#### Assigned task
Pull every line containing "Hres" from the listing.

┄┄┄┄┄┄

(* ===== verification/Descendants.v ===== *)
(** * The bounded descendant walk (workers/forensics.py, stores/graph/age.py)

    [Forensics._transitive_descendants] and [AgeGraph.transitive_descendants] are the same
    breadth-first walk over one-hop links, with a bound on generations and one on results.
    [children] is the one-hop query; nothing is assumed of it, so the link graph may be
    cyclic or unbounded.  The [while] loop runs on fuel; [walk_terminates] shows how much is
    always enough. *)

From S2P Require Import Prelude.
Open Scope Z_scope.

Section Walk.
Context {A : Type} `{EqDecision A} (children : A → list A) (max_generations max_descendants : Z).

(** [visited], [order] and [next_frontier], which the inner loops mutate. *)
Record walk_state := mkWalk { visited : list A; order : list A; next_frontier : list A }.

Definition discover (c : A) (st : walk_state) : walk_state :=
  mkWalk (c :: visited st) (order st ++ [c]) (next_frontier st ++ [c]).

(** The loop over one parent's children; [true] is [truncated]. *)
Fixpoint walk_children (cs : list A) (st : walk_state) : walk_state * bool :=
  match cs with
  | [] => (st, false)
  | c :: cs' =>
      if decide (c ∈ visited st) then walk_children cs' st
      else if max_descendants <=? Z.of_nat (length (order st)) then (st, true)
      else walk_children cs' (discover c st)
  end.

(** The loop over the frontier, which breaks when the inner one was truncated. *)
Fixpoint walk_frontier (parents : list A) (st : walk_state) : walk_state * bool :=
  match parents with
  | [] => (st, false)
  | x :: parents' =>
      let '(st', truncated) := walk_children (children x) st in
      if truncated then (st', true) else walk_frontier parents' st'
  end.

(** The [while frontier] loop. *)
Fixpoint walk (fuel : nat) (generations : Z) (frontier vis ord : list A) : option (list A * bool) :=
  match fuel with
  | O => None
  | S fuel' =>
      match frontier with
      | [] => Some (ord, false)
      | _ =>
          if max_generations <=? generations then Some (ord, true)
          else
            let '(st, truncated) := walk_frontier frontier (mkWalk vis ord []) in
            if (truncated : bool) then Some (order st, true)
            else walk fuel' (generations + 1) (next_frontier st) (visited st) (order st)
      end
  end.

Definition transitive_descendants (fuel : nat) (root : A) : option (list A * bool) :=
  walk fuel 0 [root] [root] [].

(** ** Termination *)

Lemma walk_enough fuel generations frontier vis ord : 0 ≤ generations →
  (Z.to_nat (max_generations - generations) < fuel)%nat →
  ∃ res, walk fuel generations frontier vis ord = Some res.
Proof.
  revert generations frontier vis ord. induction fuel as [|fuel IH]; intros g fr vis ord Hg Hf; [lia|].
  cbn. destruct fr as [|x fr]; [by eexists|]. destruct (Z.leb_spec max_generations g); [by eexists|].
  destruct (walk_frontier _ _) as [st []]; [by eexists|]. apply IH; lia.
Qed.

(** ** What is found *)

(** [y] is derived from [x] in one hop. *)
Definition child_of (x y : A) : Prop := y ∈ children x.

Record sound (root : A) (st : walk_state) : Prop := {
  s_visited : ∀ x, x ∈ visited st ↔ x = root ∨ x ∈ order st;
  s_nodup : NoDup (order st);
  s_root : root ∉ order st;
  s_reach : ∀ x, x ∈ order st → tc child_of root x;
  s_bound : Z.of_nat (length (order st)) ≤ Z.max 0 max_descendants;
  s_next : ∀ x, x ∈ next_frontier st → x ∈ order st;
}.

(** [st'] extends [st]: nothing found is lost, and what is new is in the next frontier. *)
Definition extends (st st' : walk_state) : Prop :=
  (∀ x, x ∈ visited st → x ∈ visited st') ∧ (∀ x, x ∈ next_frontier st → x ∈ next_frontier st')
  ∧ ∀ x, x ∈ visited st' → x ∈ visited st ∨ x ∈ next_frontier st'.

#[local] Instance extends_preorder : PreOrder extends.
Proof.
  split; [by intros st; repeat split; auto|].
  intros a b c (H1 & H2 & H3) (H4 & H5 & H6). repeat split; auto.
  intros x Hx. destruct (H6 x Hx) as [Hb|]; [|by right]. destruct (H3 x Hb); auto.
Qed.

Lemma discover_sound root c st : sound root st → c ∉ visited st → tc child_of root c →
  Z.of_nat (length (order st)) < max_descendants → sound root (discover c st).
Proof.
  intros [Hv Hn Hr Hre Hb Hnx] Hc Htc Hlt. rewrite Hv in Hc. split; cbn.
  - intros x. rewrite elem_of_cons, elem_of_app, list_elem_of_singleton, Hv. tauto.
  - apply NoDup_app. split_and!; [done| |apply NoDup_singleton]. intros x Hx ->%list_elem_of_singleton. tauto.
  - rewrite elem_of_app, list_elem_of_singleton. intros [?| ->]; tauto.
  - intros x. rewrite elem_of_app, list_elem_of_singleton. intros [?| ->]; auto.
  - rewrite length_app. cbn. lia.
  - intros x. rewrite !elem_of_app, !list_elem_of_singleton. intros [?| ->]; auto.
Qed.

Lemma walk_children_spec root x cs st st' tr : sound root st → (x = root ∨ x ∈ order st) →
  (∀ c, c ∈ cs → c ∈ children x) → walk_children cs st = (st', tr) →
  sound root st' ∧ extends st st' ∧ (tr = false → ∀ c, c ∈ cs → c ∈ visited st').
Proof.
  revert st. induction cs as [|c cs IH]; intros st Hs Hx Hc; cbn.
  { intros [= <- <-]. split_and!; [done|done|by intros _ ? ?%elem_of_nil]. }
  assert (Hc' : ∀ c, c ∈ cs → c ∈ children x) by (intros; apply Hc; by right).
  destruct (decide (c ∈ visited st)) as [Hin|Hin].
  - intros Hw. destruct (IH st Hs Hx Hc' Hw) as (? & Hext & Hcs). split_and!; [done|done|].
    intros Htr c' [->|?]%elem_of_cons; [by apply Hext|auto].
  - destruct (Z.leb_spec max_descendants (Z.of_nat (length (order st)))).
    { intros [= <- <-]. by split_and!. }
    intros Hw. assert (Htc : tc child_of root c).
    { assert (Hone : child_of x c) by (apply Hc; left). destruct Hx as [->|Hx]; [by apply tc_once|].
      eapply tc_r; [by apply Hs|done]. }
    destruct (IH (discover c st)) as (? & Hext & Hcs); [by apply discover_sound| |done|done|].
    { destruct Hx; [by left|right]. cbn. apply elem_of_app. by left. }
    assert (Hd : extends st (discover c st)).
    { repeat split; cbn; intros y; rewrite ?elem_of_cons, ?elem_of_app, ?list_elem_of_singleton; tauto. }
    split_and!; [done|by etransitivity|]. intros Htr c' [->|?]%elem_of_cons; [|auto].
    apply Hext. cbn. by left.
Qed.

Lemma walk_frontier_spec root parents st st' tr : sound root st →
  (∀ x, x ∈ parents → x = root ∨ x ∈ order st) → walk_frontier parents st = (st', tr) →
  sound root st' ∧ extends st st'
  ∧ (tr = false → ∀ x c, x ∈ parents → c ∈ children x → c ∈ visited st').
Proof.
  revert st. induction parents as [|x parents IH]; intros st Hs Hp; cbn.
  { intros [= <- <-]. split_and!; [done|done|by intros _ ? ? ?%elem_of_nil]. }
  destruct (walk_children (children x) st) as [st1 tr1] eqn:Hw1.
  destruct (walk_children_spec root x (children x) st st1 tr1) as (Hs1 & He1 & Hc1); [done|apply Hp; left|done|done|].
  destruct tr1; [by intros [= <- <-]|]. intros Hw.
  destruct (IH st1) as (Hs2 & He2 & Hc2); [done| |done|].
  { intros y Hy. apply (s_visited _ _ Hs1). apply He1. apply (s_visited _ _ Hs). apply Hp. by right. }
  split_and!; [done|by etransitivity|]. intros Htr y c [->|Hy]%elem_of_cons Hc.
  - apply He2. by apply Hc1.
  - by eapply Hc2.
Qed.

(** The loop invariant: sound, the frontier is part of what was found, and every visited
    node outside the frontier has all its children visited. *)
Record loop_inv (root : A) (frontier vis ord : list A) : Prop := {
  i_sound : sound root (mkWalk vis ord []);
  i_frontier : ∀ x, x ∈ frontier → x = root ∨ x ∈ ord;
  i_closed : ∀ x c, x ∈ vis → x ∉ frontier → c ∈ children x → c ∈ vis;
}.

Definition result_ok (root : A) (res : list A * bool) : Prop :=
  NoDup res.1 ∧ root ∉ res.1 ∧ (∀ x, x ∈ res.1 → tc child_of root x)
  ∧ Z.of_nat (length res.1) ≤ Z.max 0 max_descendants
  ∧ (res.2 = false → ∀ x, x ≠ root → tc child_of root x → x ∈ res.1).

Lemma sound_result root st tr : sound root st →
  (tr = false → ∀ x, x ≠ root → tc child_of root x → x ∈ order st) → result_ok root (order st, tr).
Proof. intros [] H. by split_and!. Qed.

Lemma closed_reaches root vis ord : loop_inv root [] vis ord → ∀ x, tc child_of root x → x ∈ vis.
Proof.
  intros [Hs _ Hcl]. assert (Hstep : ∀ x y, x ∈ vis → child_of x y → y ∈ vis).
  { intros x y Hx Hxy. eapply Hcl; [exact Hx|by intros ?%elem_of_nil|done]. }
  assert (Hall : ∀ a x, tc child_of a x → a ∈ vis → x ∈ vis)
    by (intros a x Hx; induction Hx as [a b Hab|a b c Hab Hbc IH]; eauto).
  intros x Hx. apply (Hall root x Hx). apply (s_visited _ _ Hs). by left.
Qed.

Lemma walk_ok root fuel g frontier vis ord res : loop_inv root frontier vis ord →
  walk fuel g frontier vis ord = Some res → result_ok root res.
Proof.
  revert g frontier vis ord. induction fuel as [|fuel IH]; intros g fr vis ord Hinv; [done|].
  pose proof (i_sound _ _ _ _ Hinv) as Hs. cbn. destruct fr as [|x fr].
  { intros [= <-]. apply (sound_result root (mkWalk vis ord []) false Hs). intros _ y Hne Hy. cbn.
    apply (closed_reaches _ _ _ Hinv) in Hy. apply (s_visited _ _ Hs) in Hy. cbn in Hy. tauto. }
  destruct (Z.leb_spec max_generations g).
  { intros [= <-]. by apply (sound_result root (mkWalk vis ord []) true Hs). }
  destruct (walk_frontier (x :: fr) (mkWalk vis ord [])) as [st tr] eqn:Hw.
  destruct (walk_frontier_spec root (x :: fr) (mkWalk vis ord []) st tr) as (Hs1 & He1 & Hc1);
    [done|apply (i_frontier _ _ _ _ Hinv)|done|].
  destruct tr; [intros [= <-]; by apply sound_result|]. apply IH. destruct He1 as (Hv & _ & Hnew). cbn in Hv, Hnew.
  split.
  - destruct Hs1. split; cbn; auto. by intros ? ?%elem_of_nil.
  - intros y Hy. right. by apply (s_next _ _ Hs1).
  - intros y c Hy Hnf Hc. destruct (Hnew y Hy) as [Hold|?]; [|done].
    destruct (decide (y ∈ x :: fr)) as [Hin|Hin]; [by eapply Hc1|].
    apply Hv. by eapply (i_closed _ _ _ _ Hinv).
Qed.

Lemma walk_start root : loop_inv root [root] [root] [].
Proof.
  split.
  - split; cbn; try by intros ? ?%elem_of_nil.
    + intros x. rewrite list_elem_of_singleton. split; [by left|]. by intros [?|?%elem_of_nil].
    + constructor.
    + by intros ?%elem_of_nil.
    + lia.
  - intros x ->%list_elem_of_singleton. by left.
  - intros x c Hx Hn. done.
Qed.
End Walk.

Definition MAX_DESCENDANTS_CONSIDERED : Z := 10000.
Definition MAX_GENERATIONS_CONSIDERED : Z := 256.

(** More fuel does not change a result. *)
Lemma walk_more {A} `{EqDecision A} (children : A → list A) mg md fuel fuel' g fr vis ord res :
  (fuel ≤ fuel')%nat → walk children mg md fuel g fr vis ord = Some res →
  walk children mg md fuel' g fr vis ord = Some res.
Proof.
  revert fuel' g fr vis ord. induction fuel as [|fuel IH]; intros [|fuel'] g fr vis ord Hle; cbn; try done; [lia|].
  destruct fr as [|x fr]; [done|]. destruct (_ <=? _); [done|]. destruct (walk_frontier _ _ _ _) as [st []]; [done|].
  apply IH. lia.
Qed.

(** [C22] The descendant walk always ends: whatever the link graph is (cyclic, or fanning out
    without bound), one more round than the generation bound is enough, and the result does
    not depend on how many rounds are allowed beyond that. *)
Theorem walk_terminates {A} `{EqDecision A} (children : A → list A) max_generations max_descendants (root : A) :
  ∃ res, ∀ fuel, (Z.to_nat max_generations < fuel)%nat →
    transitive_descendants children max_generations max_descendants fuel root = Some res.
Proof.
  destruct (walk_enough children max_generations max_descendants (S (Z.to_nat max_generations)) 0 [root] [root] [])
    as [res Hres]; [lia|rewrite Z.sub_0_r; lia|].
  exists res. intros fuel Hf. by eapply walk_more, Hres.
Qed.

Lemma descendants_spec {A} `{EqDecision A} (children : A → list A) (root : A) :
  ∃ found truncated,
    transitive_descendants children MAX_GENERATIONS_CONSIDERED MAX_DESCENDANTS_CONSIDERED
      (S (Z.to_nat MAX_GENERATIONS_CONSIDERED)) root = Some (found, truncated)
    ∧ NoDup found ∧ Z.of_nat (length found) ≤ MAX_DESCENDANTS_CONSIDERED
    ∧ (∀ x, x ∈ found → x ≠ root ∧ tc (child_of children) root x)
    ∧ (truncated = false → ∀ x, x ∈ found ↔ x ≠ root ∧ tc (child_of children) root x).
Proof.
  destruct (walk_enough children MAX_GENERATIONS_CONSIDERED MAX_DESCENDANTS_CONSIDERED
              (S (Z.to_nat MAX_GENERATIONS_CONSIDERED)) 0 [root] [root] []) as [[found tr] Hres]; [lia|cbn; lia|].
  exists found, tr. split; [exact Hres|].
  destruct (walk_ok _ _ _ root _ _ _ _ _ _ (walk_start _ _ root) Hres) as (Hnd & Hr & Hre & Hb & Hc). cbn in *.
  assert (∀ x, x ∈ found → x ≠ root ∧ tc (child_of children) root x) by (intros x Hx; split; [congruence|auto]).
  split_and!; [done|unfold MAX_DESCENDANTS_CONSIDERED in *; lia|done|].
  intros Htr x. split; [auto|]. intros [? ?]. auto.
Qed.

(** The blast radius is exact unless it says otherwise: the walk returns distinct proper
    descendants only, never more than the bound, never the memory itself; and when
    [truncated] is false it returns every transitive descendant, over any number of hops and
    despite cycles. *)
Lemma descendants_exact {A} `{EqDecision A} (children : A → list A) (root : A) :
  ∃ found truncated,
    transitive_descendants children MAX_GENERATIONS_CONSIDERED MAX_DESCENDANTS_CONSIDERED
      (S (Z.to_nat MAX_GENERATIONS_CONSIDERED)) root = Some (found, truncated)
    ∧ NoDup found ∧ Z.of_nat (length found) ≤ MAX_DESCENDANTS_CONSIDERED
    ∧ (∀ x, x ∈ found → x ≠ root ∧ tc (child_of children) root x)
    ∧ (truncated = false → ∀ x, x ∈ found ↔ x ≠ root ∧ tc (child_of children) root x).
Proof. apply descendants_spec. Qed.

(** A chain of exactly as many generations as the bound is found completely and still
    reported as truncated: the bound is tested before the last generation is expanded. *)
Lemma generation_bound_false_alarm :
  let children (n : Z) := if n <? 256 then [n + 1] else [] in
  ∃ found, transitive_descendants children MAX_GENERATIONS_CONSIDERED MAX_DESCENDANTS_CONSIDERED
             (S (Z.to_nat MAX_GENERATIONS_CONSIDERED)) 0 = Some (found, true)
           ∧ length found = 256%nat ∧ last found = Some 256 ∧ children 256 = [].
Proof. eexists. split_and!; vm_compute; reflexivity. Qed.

┄┄┄┄┄┄

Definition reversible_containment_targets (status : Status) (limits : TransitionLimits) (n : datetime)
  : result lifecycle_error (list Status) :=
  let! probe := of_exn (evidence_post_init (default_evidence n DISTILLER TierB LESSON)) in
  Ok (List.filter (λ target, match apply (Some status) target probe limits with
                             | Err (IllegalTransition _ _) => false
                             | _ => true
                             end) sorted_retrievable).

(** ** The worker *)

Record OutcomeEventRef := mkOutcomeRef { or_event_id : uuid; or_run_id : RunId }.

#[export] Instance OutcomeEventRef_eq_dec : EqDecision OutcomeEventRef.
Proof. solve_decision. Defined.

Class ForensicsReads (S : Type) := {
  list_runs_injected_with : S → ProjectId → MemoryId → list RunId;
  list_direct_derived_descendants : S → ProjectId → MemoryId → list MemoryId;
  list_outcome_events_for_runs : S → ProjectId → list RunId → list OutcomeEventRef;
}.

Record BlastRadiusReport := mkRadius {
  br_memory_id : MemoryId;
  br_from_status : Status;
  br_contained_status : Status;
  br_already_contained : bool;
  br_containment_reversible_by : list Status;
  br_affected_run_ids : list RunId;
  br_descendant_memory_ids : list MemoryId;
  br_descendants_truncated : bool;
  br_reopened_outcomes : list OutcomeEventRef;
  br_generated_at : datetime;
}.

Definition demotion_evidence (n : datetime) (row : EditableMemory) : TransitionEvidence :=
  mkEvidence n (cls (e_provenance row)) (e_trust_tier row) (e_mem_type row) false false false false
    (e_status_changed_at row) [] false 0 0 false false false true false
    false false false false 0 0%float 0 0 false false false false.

┄┄┄┄┄┄

#### Answer to the problem
    as [res Hres]; [lia|rewrite Z.sub_0_r; lia|].
  exists res. intros fuel Hf. by eapply walk_more, Hres.
              (S (Z.to_nat MAX_GENERATIONS_CONSIDERED)) 0 [root] [root] []) as [[found tr] Hres]; [lia|cbn; lia|].
  exists found, tr. split; [exact Hres|].
  destruct (walk_ok _ _ _ root _ _ _ _ _ _ (walk_start _ _ root) Hres) as (Hnd & Hr & Hre & Hb & Hc). cbn in *.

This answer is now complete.